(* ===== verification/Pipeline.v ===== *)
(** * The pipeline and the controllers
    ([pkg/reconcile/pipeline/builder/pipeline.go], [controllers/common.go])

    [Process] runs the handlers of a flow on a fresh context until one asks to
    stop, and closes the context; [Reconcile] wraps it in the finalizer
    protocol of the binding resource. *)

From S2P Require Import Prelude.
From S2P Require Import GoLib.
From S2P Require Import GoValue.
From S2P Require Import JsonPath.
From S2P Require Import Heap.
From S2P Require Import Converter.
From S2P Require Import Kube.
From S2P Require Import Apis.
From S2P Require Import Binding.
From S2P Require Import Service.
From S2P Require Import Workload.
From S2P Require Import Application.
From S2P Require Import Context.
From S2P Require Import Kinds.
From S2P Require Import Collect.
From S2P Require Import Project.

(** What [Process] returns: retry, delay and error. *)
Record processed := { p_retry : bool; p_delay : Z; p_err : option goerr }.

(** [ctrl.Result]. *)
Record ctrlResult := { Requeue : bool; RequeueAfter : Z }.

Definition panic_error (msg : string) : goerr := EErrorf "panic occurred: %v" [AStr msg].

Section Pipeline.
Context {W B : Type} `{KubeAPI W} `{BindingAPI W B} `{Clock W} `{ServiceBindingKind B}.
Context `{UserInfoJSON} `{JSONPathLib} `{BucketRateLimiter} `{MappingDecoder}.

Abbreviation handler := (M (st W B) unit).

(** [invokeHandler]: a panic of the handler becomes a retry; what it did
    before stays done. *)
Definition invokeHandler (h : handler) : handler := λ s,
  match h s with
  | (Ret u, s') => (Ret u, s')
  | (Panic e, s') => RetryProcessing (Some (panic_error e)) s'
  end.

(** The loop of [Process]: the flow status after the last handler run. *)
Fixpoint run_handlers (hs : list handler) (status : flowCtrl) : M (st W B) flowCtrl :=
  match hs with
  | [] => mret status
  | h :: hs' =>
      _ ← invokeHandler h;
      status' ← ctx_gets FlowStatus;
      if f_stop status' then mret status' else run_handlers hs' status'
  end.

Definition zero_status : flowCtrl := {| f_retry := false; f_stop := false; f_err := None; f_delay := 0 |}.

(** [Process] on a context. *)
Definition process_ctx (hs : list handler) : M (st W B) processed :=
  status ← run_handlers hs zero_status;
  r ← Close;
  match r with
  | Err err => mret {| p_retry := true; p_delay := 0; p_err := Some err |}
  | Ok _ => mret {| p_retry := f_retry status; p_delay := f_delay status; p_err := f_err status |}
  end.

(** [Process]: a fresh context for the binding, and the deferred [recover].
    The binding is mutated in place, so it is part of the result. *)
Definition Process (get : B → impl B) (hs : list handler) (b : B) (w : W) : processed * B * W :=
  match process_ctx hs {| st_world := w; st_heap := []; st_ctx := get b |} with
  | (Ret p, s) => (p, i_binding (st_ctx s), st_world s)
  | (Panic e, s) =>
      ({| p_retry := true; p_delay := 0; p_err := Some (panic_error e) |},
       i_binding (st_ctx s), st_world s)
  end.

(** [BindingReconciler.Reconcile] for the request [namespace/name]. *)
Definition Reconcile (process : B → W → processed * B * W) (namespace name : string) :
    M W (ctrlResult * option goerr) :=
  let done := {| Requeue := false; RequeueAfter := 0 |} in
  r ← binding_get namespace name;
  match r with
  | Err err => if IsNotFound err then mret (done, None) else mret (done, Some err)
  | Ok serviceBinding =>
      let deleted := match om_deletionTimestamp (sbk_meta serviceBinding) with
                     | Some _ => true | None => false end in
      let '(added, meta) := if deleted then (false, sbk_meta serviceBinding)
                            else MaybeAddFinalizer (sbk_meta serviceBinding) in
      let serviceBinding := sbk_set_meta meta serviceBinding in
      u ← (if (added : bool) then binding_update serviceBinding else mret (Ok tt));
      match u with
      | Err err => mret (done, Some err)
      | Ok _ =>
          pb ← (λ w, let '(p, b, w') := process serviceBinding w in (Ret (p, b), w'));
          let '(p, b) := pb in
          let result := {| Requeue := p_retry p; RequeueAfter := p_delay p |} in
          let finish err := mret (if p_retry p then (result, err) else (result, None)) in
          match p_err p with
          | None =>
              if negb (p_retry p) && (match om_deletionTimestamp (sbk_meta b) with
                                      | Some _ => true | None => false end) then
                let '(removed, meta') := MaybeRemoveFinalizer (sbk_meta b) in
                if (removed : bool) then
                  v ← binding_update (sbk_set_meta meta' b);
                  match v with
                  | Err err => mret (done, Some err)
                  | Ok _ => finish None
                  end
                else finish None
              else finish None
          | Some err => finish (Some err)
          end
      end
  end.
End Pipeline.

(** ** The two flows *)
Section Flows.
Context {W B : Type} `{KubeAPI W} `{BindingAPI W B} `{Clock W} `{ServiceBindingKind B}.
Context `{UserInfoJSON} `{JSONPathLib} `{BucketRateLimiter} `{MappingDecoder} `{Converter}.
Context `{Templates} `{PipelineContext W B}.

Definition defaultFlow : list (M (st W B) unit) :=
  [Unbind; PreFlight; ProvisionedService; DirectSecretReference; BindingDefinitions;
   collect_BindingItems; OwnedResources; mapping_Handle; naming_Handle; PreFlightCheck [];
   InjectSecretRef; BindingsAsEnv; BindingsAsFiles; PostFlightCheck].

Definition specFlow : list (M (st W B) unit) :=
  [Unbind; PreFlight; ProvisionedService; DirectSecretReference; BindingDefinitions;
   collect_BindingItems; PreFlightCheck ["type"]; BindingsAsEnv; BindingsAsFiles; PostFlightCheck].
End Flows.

The task =>
Repeat, exactly as they stand above, the lines from the line with "(** [BindingReconciler.Reconcile] for" to the line with "false end in", both lines included.

Written reply =>
(** [BindingReconciler.Reconcile] for the request [namespace/name]. *)
Definition Reconcile (process : B → W → processed * B * W) (namespace name : string) :
    M W (ctrlResult * option goerr) :=
  let done := {| Requeue := false; RequeueAfter := 0 |} in
  r ← binding_get namespace name;
  match r with
  | Err err => if IsNotFound err then mret (done, None) else mret (done, Some err)
  | Ok serviceBinding =>
      let deleted := match om_deletionTimestamp (sbk_meta serviceBinding) with
                     | Some _ => true | None => false end in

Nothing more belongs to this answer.